Choose an Out-of-Area Emergency Contact
Step 2: Choose an Out-of-Area Emergency Contact
What You Need to Know
During local disasters, it's often easier to make long-distance calls than local calls. Phone networks get congested in the affected area, but calls going out of the region may go through.
This is why you need an out-of-area contact, someone who lives at least 100 miles away who can act as a central point of communication for your family.
How to Choose Your Contact
The ideal out-of-area contact:
Lives in a different state or at least 100+ miles away
Is reliable and will answer their phone
Knows your family well
Is willing to take on this role
Has a landline (if possible, landlines often work when cell networks fail)
Good choices:
A parent or sibling in another state
A close friend who lives far away
An adult child in college in another region
Extended family in a different part of the country
Not ideal:
Neighbors or local friends (they'll be dealing with the same emergency)
Someone in the same metropolitan area
Someone you can't reach reliably
What to Tell Them
Once you've chosen your contact, have a conversation with them:
1. Explain their role: "We've chosen you as our emergency contact.
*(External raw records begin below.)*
Lemma elem_of_measured centre (zset : gmap string Position) (r : Reply) :
  r ∈ measured centre zset ↔
  ∃ p, zset !! member r = Some p ∧ distance r = geodist centre p.
Proof.
  unfold measured. rewrite list_elem_of_fmap. split.
  - intros ([m p] & -> & Hmp). apply elem_of_map_to_list in Hmp. by exists p.
  - intros (p & Hp & Hd). exists (member r, p). split.
    + destruct r as [m d]. simpl in *. by rewrite Hd.
    + by apply elem_of_map_to_list.
Qed.

Lemma elem_of_search_all centre radiusKm (zset : gmap string Position) (r : Reply) :
  r ∈ search centre radiusKm None zset ↔
  ∃ p, zset !! member r = Some p ∧ distance r = geodist centre p ∧
       (distance r <= radiusKm)%Q.
Proof.
  unfold search, limit. rewrite merge_sort_Permutation, elem_of_List_filter.
  rewrite elem_of_measured. unfold in_radius. rewrite Qle_bool_iff. split.
  - intros [(p & Hp & Hd) Hle]. by exists p.
  - intros (p & Hp & Hd & Hle). split; [by exists p|done].
Qed.

Lemma search_sublist centre radiusKm count (zset : gmap string Position) :
  search centre radiusKm count zset `sublist_of` search centre radiusKm None zset.
Proof. unfold search, limit. destruct count; [apply sublist_take|done]. Qed.

Lemma search_NoDup centre radiusKm count (zset : gmap string Position) :
  NoDup (member <$> search centre radiusKm count zset).
Proof.
  eapply sublist_NoDup; [|apply fmap_sublist, search_sublist].
  unfold search, limit. rewrite merge_sort_Permutation.
  eapply sublist_NoDup; [|apply fmap_sublist, sublist_List_filter].
  unfold measured. rewrite <- list_fmap_compose.
  apply NoDup_fst_map_to_list.
Qed.

Lemma search_length centre radiusKm n (zset : gmap string Position) :
  0 ≤ n → Z.of_nat (length (search centre radiusKm (Some n) zset)) ≤ n.
Proof. intros Hn. unfold search, limit. rewrite length_take. lia. Qed.

Lemma search_uncapped centre radiusKm n (zset : gmap string Position) :
  Z.of_nat (size zset) ≤ n →
  search centre radiusKm (Some n) zset = search centre radiusKm None zset.
Proof.
  intros Hn. unfold search, limit. apply take_ge.
  rewrite merge_sort_Permutation.
  pose proof (sublist_length _ _ (sublist_List_filter (in_radius radiusKm) (measured centre zset))) as Hle.
  unfold measured in Hle at 2. rewrite length_fmap, length_map_to_list in Hle. lia.
Qed.
End SearchStructure.

Section SearchService.
Import Geo RedisClient DriverService.
Context {metric : Metric}.

Lemma candidates_within env data w :
  candidates env data w `sublist_of` withinRadius data w.
Proof. apply search_sublist. Qed.

Lemma candidates_uncapped env data w :
  uncapped env w → candidates env data w = withinRadius data w.
Proof.
  unfold uncapped, candidates, withinRadius.
  destruct (RedisService.count_option (maxSearchCount env)) as [n|]; [|done].
  apply search_uncapped.
Qed.

Lemma elem_of_entries (rs : list Reply) (e : NearbyDriver.t) :
  e ∈ toEntry <$> rs ↔ reply (NearbyDriver.driverId e) (NearbyDriver.distance e) ∈ rs.
Proof.
  rewrite list_elem_of_fmap. split.
  - intros ([m d] & -> & Hr). done.
  - intros Hr. eexists. split; [|exact Hr]. by destruct e.
Qed.

Lemma driverIds_entries (rs : list Reply) : driverIds (toEntry <$> rs) = member <$> rs.
Proof. unfold driverIds. rewrite <- list_fmap_compose. done. Qed.

(** X1: Every entry of a result is a member of the 'drivers' index, listed
    with its distance from the centre of the query, and that distance is
    within the radius. *)
Theorem searchNearbyDrivers_sound env data w l w' e :
  searchNearbyDrivers env data w = (Return l, w') → e ∈ l →
  ∃ p, geoset "drivers" w !! NearbyDriver.driverId e = Some p ∧
       NearbyDriver.distance e
         = geodist (mk (NearbyQuery.longitude data) (NearbyQuery.latitude data)) p ∧
       (NearbyDriver.distance e <= NearbyQuery.radiusKm data)%Q.
Proof.
  intros Hrun He. apply searchNearbyDrivers_Return in Hrun as (_ & _ & -> & _).
  apply elem_of_entries in He. apply results_subseteq in He.
  eapply elem_of_sublist in He; [|apply candidates_within].
  apply elem_of_search_all in He. exact He.
Qed.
If we're ever separated during a disaster, we'll all call you to check in and leave messages about where we are and if we're okay."
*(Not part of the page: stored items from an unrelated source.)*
(** Zero or NaN, on decodings and on values. *)
Lemma zero_or_nan_decode (x : float) :
  is_zero x = true \/ is_nan x = true <->
  (exists s, Prim2SF x = S754_zero s) \/ Prim2SF x = S754_nan.
Proof.
  split.
  - intros [Hz|Hn]; [left; apply is_zero_decode; exact Hz | right; apply is_nan_decode; exact Hn].
  - intros [[s E]|E].
    + left. unfold is_zero. rewrite eqb_spec, E. reflexivity.
    + right. apply decode_is_nan. exact E.
Qed.

Lemma mul_zero_or_nan (x z : float) :
  is_zero z = true \/ is_nan z = true ->
  is_zero (x * z) = true \/ is_nan (x * z) = true.
Proof.
  rewrite !zero_or_nan_decode, mul_spec. unfold SF64mul.
  intros [[s E]|E]; rewrite E; destruct (Prim2SF x); cbn; eauto.
Qed.

Section WithHost.
Context `{MathHost}.

(** With a spacing of zero the scan loop never ends once it has
    been entered: the scan line does not advance. *)
Lemma zero_spacing_never_ends (rotatedPolygon : list Planar)
  (finalSpacing maxY_ currentY : float) (lineIndex : nat) (waypoints : list Planar) :
  is_zero finalSpacing = true ->
  (currentY <=? maxY_) = true ->
  forall fuel,
    scanLines fuel rotatedPolygon finalSpacing maxY_ currentY lineIndex waypoints
    = OutOfFuel.
Proof.
  intros Hzero Hin fuel. revert currentY lineIndex waypoints Hin.
  induction fuel as [|fuel IH]; intros currentY lineIndex waypoints Hin;
    cbn [scanLines]; rewrite Hin; [reflexivity|].
  rewrite ScanFacts.findIntersections_eq. cbn [bind].
  apply IH. apply add_zero_leb; assumption.
Qed.

Lemma scanRoute_nan_spacing (fuel : nat) (origin : Geo) (polygon : list Planar)
  (angle finalSpacing height_ speed_ : float) (optimizePath : bool) :
  is_nan finalSpacing = true ->
  scanRoute fuel origin polygon angle finalSpacing height_ speed_ optimizePath
  = Return [].
Proof.
  intros Hnan. unfold scanRoute. cbv zeta.
  match goal with
  | |- context [scanLines ?f ?p ?s ?m ?y ?l ?w] =>
      assert (Hscan : scanLines f p s m y l w = Return [])
  end.
  { destruct fuel; cbn [scanLines];
      rewrite nan_leb by (apply add_nan, div_nan; exact Hnan); reflexivity. }
  rewrite Hscan. cbn [bind].
  destruct optimizePath; reflexivity.
Qed.
Lemma Zdigits2_unique (m d : Z) :
  0 < m -> 2 ^ (d - 1) <= m < 2 ^ d -> Zdigits2 m = d.
Proof.
  intros Hm H. destruct m as [ | p | p ]; try lia.
  cbn [Zdigits2]. now apply digits2_pos_unique.
Qed.

Lemma Zdigits2_bounds (m : Z) :
  0 < m -> 2 ^ (Zdigits2 m - 1) <= m < 2 ^ Zdigits2 m.
Proof.
  intros Hm. destruct m as [ | p | p ]; try lia.
  apply digits2_pos_bounds.
Qed.

Lemma shr_record_of_loc_m (m : Z) (l : location) :
  shr_m (shr_record_of_loc m l) = m.
Proof. destruct l as [ | [ | | ]]; reflexivity. Qed.

Lemma round_nearest_even_cases (m : Z) (l : location) :
  round_nearest_even m l = m \/ round_nearest_even m l = m + 1.
Proof.
  destruct l as [ | [ | | ]]; cbn; auto.
  destruct (Z.even m); auto.
Qed.

Lemma shr_fexp_spec (m e : Z) (l : location) :
  0 < m -> -1074 <= Zdigits2 m + e - 53 ->
  let n := Z.max 0 (Zdigits2 m - 53) in
  shr_m (fst (shr_fexp 53 1024 m e l)) = m / 2 ^ n /\
  snd (shr_fexp 53 1024 m e l) = e + n.
Proof.
  intros Hm Hn n. unfold shr_fexp.
  rewrite fexp_normal by lia.
  pose proof (shr_m_spec (shr_record_of_loc m l) e (Zdigits2 m + e - 53 - e)) as H.
  rewrite shr_record_of_loc_m in H.
  replace (Z.max 0 (Zdigits2 m + e - 53 - e)) with n in H by lia.
  apply H. lia.
Qed.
2. Share your information:
Names and cell numbers of all family members
Home address
Work/school addresses
Any medical conditions they should know about
Names and numbers of other close family members
3. Confirm their information:
Get their current phone number(s)
Make sure everyone in your family has it saved in their phone
Ask if they have a landline number as backup
4. Plan when to check in:
After any significant emergency (earthquake, hurricane, flood)
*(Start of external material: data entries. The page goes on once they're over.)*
Lemma rendered_comment_has_no_blank_line_witness :
  let excerpt := py "  The system shall log in.  " in
  let detail := py "" in
  let axes := AxesList [py "clarity"; py "testability"] in
  let ex := _sanitize_fence excerpt in
  let dt := strip detail in
  let ax := join (py ", ") (axes_elements axes) in
  Forall (fun c => is_linebreak c = false) ex
  /\ Forall (fun c => is_linebreak c = false) dt
  /\ Forall (fun c => is_linebreak c = false) ax
  /\ splitlines (render_ai_review_comment excerpt detail axes)
     = [py "### AI Review"; py "**axes:** clarity, testability"; py "**excerpt:**";
        py "```text"; py "The system shall log in."; py "```"].
Proof.
  intros excerpt detail axes ex dt ax.
  assert (Hex : Forall (fun c => is_linebreak c = false) ex)
    by (apply no_break_by_computation; reflexivity).
  assert (Hdt : Forall (fun c => is_linebreak c = false) dt)
    by (apply no_break_by_computation; reflexivity).
  assert (Hax : Forall (fun c => is_linebreak c = false) ax)
    by (apply no_break_by_computation; reflexivity).
  split; [exact Hex|]. split; [exact Hdt|]. split; [exact Hax|].
  exact (proj1 (rendered_comment_has_no_blank_line excerpt detail axes Hex Hdt Hax)).
Defined.

(** ** The selection of the SRS files *)

Lemma endswith_spec (suf s : str) :
  endswith suf s = true <-> exists t, s = t ++ suf.
Proof.
  unfold endswith. rewrite startswith_spec. split; intros [t Ht].
  - exists (rev t). apply (f_equal (@rev char)) in Ht.
    now rewrite rev_involutive, rev_app_distr, rev_involutive in Ht.
  - exists (rev t). now rewrite Ht, rev_app_distr.
Qed.

(** X20. The files kept for review are those whose path is
    [docs/SRS/], anything, [.md]: the two tests cannot be met by
    overlapping parts of the name, and whatever stands between them is
    accepted, further directories included. *)
Theorem srs_file_iff (f : ChangedFile) :
  is_srs_file f = true
  <-> exists mid, filename f = py "docs/SRS/" ++ mid ++ py ".md".
Proof.
  unfold is_srs_file. rewrite andb_true_iff, startswith_spec, endswith_spec.
  split.
  - intros [[t Ht] [y Hy]]. rewrite Ht in Hy.
    apply app_eq_app in Hy. destruct Hy as [l [[Hp Hs] | [Hy Hs]]].
    + destruct l as [|c l].
      * exists []. rewrite Ht. simpl in Hs. now rewrite <- Hs.
      * exfalso.
        assert (Hc : c = 46%N) by (vm_compute in Hs; congruence).
        assert (Hin : In 46%N (py "docs/SRS/"))
          by (rewrite Hp, <- Hc; apply in_or_app; right; left; reflexivity).
        vm_compute in Hin.
        repeat (destruct Hin as [Hin | Hin]; [discriminate|]). exact Hin.
    + exists l. now rewrite Ht, Hs.
  - intros [mid Hm]. split.
    + now exists (mid ++ py ".md").
    + exists (py "docs/SRS/" ++ mid). now rewrite Hm, <- app_assoc.
Qed.

(** A selection: further directories pass; another directory, another
    case of the extension, or a name without the directory do not. *)
Example select_srs_files_run :
  let file := fun name : string =>
    {| filename := py name; status := py "modified" |} in
  select_srs_files
    [file "docs/SRS/a.md"%string; file "README.md"%string;
     file "docs/SRS/sub/b.md"%string;
     file "docs/SRS.md"%string; file "docs/srs/c.md"%string;
     file "docs/SRS/.md"%string;
     file "docs/SRS/d.MD"%string]
  = [file "docs/SRS/a.md"%string; file "docs/SRS/sub/b.md"%string;
     file "docs/SRS/.md"%string].
Proof. vm_compute. reflexivity. Qed.

(** ** Reading the numbered text back *)

Lemma fmt04_width (k : nat) :
  k < 100 * 100 -> List.length (fmt04 k) = 4.
Proof.
  intros Hk.
  assert (H : forallb (fun i => List.length (fmt04 i) =? 4) (seq 0 (100 * 100)) = true)
    by (vm_compute; reflexivity).
  apply Nat.eqb_eq.
  apply (proj1 (forallb_forall _ _) H k). apply in_seq. lia.
Qed.

Lemma number_lines_strip (lines : list str) (i : nat) :
  i + List.length lines <= 100 * 100 ->
  map (skipn 6) (number_lines i lines) = lines.
Proof.
  revert i. induction lines as [|l lines IH]; intros i Hi; [reflexivity|].
  cbn [List.length] in Hi. cbn [number_lines map].
  rewrite IH by lia. f_equal.
  rewrite skipn_app, (fmt04_width i) by lia.
  rewrite (skipn_all2 (fmt04 i)) by (rewrite fmt04_width; lia).
  reflexivity.
Qed.

(** X21. For a text of fewer than 10000 lines the numbering can be taken
    off again: every numbered line starts with six characters of number
    and bar, and dropping them gives the lines of the source. *)
Theorem numbering_round_trip (text : str) :
  List.length (splitlines text) < 100 * 100 ->
  map (skipn 6) (splitlines (number_srs text)) = splitlines text.
Proof.
  intros H. unfold number_srs.
  rewrite splitlines_join
    by (apply number_lines_wellformed, splitlines_no_break).
  apply number_lines_strip. lia.
Qed.

Lemma numbering_round_trip_witness :
  let text := py "# Login

The system shall log in.
" in
  List.length (splitlines text) < 100 * 100
  /\ map (skipn 6) (splitlines (number_srs text)) = splitlines text.
Proof.
  intros text.
  assert (H : List.length (splitlines text) < 100 * 100)
    by (apply Nat.ltb_lt; vm_compute; reflexivity).
  split; [exact H|].
  exact (numbering_round_trip text H).
Defined.

(* ================================================================== *)
(** * The normalization, in the words of the specification *)
(* ================================================================== *)

Lemma rstrip_cons_keep (c : char) (t : str) :
  isspace c = false -> rstrip (c :: t) = c :: rstrip t.
Proof.
  intros Hc. unfold rstrip. cbn [rev]. rewrite lstrip_app.
  destruct (lstrip (rev t)) as [|x l].
  - cbn [lstrip]. now rewrite Hc.
  - now rewrite rev_app_distr.
Qed.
If you can't reach each other directly
If you've evacuated and are in a safe place
Make It Official
Everyone in your family should:
Save this contact in their phone as "ICE - [Name]" (ICE = In Case of Emergency)
Have it written on their emergency wallet card
Know to call this person if separated from family
Set a reminder to update this information once a year (when daylight saving time changes is an easy trigger).